═════ Listed entries
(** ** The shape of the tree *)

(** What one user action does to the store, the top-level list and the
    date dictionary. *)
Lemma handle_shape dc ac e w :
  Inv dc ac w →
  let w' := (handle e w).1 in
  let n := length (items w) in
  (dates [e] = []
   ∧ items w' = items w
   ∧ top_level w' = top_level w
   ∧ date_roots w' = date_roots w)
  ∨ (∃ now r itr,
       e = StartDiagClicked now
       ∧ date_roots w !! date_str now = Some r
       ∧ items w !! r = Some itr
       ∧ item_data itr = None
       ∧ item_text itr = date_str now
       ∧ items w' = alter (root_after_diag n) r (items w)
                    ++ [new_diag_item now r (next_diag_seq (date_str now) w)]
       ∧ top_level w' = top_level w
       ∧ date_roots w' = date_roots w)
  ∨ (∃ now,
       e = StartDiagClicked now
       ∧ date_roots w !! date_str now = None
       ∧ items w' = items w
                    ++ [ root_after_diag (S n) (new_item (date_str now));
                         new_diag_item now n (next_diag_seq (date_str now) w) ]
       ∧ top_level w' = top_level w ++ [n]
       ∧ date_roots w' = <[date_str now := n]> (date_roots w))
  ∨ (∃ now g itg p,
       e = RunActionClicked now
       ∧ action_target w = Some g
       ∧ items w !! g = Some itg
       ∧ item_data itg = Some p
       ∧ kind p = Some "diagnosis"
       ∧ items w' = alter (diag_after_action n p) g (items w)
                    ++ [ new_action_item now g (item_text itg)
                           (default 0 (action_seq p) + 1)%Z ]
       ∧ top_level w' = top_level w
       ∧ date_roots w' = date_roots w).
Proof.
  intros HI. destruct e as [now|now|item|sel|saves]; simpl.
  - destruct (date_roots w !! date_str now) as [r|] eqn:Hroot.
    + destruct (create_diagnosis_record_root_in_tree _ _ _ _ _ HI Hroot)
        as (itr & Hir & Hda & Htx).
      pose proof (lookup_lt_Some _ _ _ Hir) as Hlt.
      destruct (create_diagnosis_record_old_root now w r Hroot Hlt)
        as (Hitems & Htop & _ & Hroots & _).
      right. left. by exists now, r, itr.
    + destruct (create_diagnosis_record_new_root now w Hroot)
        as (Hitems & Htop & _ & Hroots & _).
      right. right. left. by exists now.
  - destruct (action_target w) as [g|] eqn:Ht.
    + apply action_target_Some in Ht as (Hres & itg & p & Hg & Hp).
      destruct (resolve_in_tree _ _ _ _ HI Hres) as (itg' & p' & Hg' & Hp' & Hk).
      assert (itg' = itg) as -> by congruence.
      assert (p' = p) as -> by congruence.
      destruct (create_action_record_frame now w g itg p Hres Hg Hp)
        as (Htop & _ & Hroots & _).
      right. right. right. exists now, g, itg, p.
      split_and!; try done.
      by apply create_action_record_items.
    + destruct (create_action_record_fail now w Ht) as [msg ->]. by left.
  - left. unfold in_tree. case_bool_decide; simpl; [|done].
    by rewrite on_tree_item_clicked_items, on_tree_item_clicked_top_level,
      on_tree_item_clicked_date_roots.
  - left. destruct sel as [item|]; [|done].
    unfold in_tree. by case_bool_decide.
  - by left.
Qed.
══════════
═════ Listed entries
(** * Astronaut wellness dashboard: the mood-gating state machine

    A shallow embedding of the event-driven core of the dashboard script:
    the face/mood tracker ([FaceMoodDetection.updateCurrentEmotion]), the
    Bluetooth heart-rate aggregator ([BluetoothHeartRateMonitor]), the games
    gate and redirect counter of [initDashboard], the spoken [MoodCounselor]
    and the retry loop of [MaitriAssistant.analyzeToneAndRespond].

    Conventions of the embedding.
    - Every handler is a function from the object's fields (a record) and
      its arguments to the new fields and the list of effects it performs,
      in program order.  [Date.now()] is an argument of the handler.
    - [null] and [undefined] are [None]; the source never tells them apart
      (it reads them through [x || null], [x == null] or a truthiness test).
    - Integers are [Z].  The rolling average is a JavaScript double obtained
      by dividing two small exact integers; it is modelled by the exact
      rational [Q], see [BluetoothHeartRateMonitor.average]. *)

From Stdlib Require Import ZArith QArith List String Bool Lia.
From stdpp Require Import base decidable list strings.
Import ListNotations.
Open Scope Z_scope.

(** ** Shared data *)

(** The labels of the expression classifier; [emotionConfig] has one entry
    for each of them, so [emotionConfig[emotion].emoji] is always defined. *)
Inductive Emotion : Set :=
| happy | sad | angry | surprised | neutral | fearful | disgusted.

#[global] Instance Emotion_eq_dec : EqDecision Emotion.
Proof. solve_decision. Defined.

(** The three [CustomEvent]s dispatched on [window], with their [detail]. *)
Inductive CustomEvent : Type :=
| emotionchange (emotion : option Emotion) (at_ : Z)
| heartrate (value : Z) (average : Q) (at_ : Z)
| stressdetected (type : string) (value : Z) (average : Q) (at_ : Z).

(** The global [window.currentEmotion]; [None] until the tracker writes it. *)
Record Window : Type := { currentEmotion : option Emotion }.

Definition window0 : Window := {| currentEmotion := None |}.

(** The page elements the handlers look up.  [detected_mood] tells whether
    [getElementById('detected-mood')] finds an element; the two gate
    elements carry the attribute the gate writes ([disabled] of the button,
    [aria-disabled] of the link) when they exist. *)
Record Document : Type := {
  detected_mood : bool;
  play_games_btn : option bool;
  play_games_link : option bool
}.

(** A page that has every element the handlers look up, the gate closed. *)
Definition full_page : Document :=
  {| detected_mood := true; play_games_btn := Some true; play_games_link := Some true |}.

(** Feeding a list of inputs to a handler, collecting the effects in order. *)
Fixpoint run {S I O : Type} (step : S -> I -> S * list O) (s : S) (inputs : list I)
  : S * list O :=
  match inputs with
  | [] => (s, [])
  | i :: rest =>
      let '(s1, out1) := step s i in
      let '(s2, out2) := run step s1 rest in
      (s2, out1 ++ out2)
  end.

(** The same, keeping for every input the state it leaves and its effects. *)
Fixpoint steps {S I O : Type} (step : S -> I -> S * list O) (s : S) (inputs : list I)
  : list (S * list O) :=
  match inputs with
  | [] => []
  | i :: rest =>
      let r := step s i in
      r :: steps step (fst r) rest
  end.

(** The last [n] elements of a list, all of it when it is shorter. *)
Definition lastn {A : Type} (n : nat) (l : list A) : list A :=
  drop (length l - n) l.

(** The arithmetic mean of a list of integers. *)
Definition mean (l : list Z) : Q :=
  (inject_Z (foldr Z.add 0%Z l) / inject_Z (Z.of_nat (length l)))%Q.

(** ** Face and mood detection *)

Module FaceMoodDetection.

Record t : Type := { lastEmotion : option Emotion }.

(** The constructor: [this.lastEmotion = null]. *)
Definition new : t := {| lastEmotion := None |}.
══════════
▸ Exercise instructions
Word for word, restate the lines of the listing above starting at the line with "elements carry the" and ending at the line with "Definition new : t", and nothing outside them.

▸ Task response
    elements carry the attribute the gate writes ([disabled] of the button,
    [aria-disabled] of the link) when they exist. *)
Record Document : Type := {
  detected_mood : bool;
  play_games_btn : option bool;
  play_games_link : option bool
}.

(** A page that has every element the handlers look up, the gate closed. *)
Definition full_page : Document :=
  {| detected_mood := true; play_games_btn := Some true; play_games_link := Some true |}.

(** Feeding a list of inputs to a handler, collecting the effects in order. *)
Fixpoint run {S I O : Type} (step : S -> I -> S * list O) (s : S) (inputs : list I)
  : S * list O :=
  match inputs with
  | [] => (s, [])
  | i :: rest =>
      let '(s1, out1) := step s i in
      let '(s2, out2) := run step s1 rest in
      (s2, out1 ++ out2)
  end.

(** The same, keeping for every input the state it leaves and its effects. *)
Fixpoint steps {S I O : Type} (step : S -> I -> S * list O) (s : S) (inputs : list I)
  : list (S * list O) :=
  match inputs with
  | [] => []
  | i :: rest =>
      let r := step s i in
      r :: steps step (fst r) rest
  end.

(** The last [n] elements of a list, all of it when it is shorter. *)
Definition lastn {A : Type} (n : nat) (l : list A) : list A :=
  drop (length l - n) l.

(** The arithmetic mean of a list of integers. *)
Definition mean (l : list Z) : Q :=
  (inject_Z (foldr Z.add 0%Z l) / inject_Z (Z.of_nat (length l)))%Q.

(** ** Face and mood detection *)

Module FaceMoodDetection.

Record t : Type := { lastEmotion : option Emotion }.

(** The constructor: [this.lastEmotion = null]. *)
Definition new : t := {| lastEmotion := None |}.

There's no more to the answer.